A pure beta line source to assess hot particle effects in vitro.

A model system is presented for assessing the biological effects of inhomogeneous irradiation fields resulting from exposure to particulate radioactive matter (hot particles). The resulting harm per unit dose to tissue is qualitatively different from homogeneous irradiation sources because of specific hot particle effects such as wasting of dose to necrotic tissue (overkill) and formation of microlesions leading to growth stimulation in adjacent tissue. In the case of beta-emitters, many of the cells in adjacent tissue receive considerable sublethal doses. To assess the influence of local necrosis and growth stimulation on radiation transformation in vitro, a neutron activated short 90Y wire was attached to the bottom foil of a cell culture dish.
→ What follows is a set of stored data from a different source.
(** * AirGuard: the fuzzy-inference classifier of [src/aqi_sensor_app.tsx]

    The development embeds the three stages of the classifier
    (membership evaluation, rule aggregation, defuzzification), the
    presentation lookup [getConditionDetails] and the state, handlers and
    screens of the component, and proves the properties the specification
    states about them together with further properties read off the
    code.

    Numbers.  The source computes on JavaScript numbers; the
    specification states its properties over the reals.  The classifier
    is embedded twice.  The first embedding takes numbers as exact
    rationals [Q], compared up to [Qeq] ([==]): every constant of the
    source is rational and the code only adds, subtracts, divides by
    constants and compares; NaN, the infinities and rounding are outside
    it.  The second embedding, module [Binary64], runs the same code on
    binary64 numbers (primitive floats) with the rounding, NaN and signed
    zeros of JavaScript; the properties that depend on how the difference
    [mq135Raw - baseline] rounds are stated over it.  Where a property of
    the first embedding bounds the deviation strictly, it is stated on
    the deviation once computed ([conditionOfDeviation]), not on the two
    gas values. *)

From Stdlib Require Import QArith Qminmax Lqa List String Ascii Bool PeanoNat NArith Lia.
From Stdlib Require Import Floats.

(** A decimal literal in [float_scope] denotes the nearest binary64 value,
    as it does in JavaScript. *)
Set Warnings "-inexact-float".
Import ListNotations.
Open Scope string_scope.
Open Scope Q_scope.

(** ** JavaScript comparisons and the [Math] functions the source calls *)

Module Js.

(** [x < y], [x > y], [x <= y], [x >= y] as the booleans the source
    branches on. *)
Definition ltb (x y : Q) : bool := negb (Qle_bool y x).
Definition gtb (x y : Q) : bool := ltb y x.
Definition leb (x y : Q) : bool := Qle_bool x y.
Definition geb (x y : Q) : bool := Qle_bool y x.

End Js.

Notation "x <? y" := (Js.ltb x y) (at level 70, no associativity) : Q_scope.
Notation "x >? y" := (Js.gtb x y) (at level 70, no associativity) : Q_scope.
Notation "x <=? y" := (Js.leb x y) (at level 70, no associativity) : Q_scope.
Notation "x >=? y" := (Js.geb x y) (at level 70, no associativity) : Q_scope.

Module Math.

(** [Math.abs(x)]. *)
Definition abs (x : Q) : Q := if x <? 0 then - x else x.

(** [Math.max(x, y1, ..., yn)]: the arguments are scanned from the left
    and the running highest is replaced by every argument greater than
    it.  All calls of the source pass at least two arguments, so the
    first one is kept apart and no empty maximum is needed. *)
Definition max (x : Q) (rest : list Q) : Q :=
  fold_left (fun highest y => if y >? highest then y else highest) rest x.

(** [Math.min(x, y1, ..., yn)], symmetrically. *)
Definition min (x : Q) (rest : list Q) : Q :=
  fold_left (fun lowest y => if y <? lowest then y else lowest) rest x.

End Math.

(** ** Data model: the three membership vectors and the activation vector *)

Module Aqi.
Record scores : Type := mk
  { excellent : Q; good : Q; moderate : Q; poor : Q; hazardous : Q }.

(** Two vectors holding the same numbers. *)
Definition equiv (a b : scores) : Prop :=
  excellent a == excellent b /\ good a == good b /\
  moderate a == moderate b /\ poor a == poor b /\
  hazardous a == hazardous b.
End Aqi.

Module Temp.
Record scores : Type := mk
  { cold : Q; comfortable : Q; warm : Q; hot : Q }.

Definition equiv (a b : scores) : Prop :=
  cold a == cold b /\ comfortable a == comfortable b /\
  warm a == warm b /\ hot a == hot b.
End Temp.

Module Hum.
Record scores : Type := mk
  { dry : Q; comfortable : Q; humid : Q; veryHumid : Q }.

Definition equiv (a b : scores) : Prop :=
  dry a == dry b /\ comfortable a == comfortable b /\
  humid a == humid b /\ veryHumid a == veryHumid b.
End Hum.

Module Cond.
Record scores : Type := mk
  { excellent : Q; good : Q; suitable : Q; moderate : Q; poor : Q;
    hazardous : Q }.

Definition equiv (a b : scores) : Prop :=
  excellent a == excellent b /\ good a == good b /\
  suitable a == suitable b /\ moderate a == moderate b /\
  poor a == poor b /\ hazardous a == hazardous b.
End Cond.

(** ** Membership functions (object [fuzzyLogic] of the source)

    The two arms of every conditional expression the continuity claim is
    about are named, so that they can be evaluated apart at a breakpoint. *)

Module fuzzyLogic.

(** Arms of [moderate]: taken when [30 <= absDeviation < 80], and
    otherwise. *)
Definition moderate_inside (absDeviation : Q) : Q :=
  Math.min 1 [(absDeviation - 30) / 30].
Definition moderate_outside (absDeviation : Q) : Q :=
  Math.max 0 [1 - Math.abs (absDeviation - 65) / 35].

(** Arms of [poor]: taken when [70 <= absDeviation < 150], and otherwise. *)
Definition poor_inside (absDeviation : Q) : Q :=
  Math.min 1 [(absDeviation - 70) / 50].
Definition poor_outside (absDeviation : Q) : Q :=
  Math.max 0 [1 - Math.abs (absDeviation - 120) / 50].

Definition aqiMembership (deviation : Q) : Aqi.scores :=
  let absDeviation := Math.abs deviation in
  {| Aqi.excellent := Math.max 0 [1 - absDeviation / 20];
     Aqi.good :=
       if absDeviation <? 20
       then Math.max 0 [absDeviation / 20]
       else Math.max 0 [1 - (absDeviation - 20) / 30];
     Aqi.moderate :=
       if (absDeviation >=? 30) && (absDeviation <? 80)
       then moderate_inside absDeviation
       else moderate_outside absDeviation;
     Aqi.poor :=
       if (absDeviation >=? 70) && (absDeviation <? 150)
       then poor_inside absDeviation
       else poor_outside absDeviation;
     Aqi.hazardous := Math.min 1 [Math.max 0 [(absDeviation - 130) / 70]] |}.

(** Arms of the temperature [comfortable]: the plateau [1] on
    [18 <= temp <= 26], the arm below 18 and the arm above 26. *)
Definition temp_comfortable_plateau : Q := 1.
Definition temp_comfortable_below (temp : Q) : Q :=
  Math.max 0 [(temp - 10) / 8].
Definition temp_comfortable_above (temp : Q) : Q :=
  Math.max 0 [1 - (temp - 26) / 8].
The system achieves doses of up to 200 Gy h(-1) directly above the wire, rapidly falling off within a few mm to less than 0.5 Gy h(-1). Acute cell death of murine M3-1 cells was observed in the highest dose regions. Colony-forming ability as a function of distance from the wire was investigated. The surviving fraction decreased over several orders of magnitude between 3 and 10 mm from the wire. This report describes the physical characteristics of the model system and subsequent biological survival data for mammalian cell culture. It is a useful and versatile system for modeling inhomogeneous radiation field effects.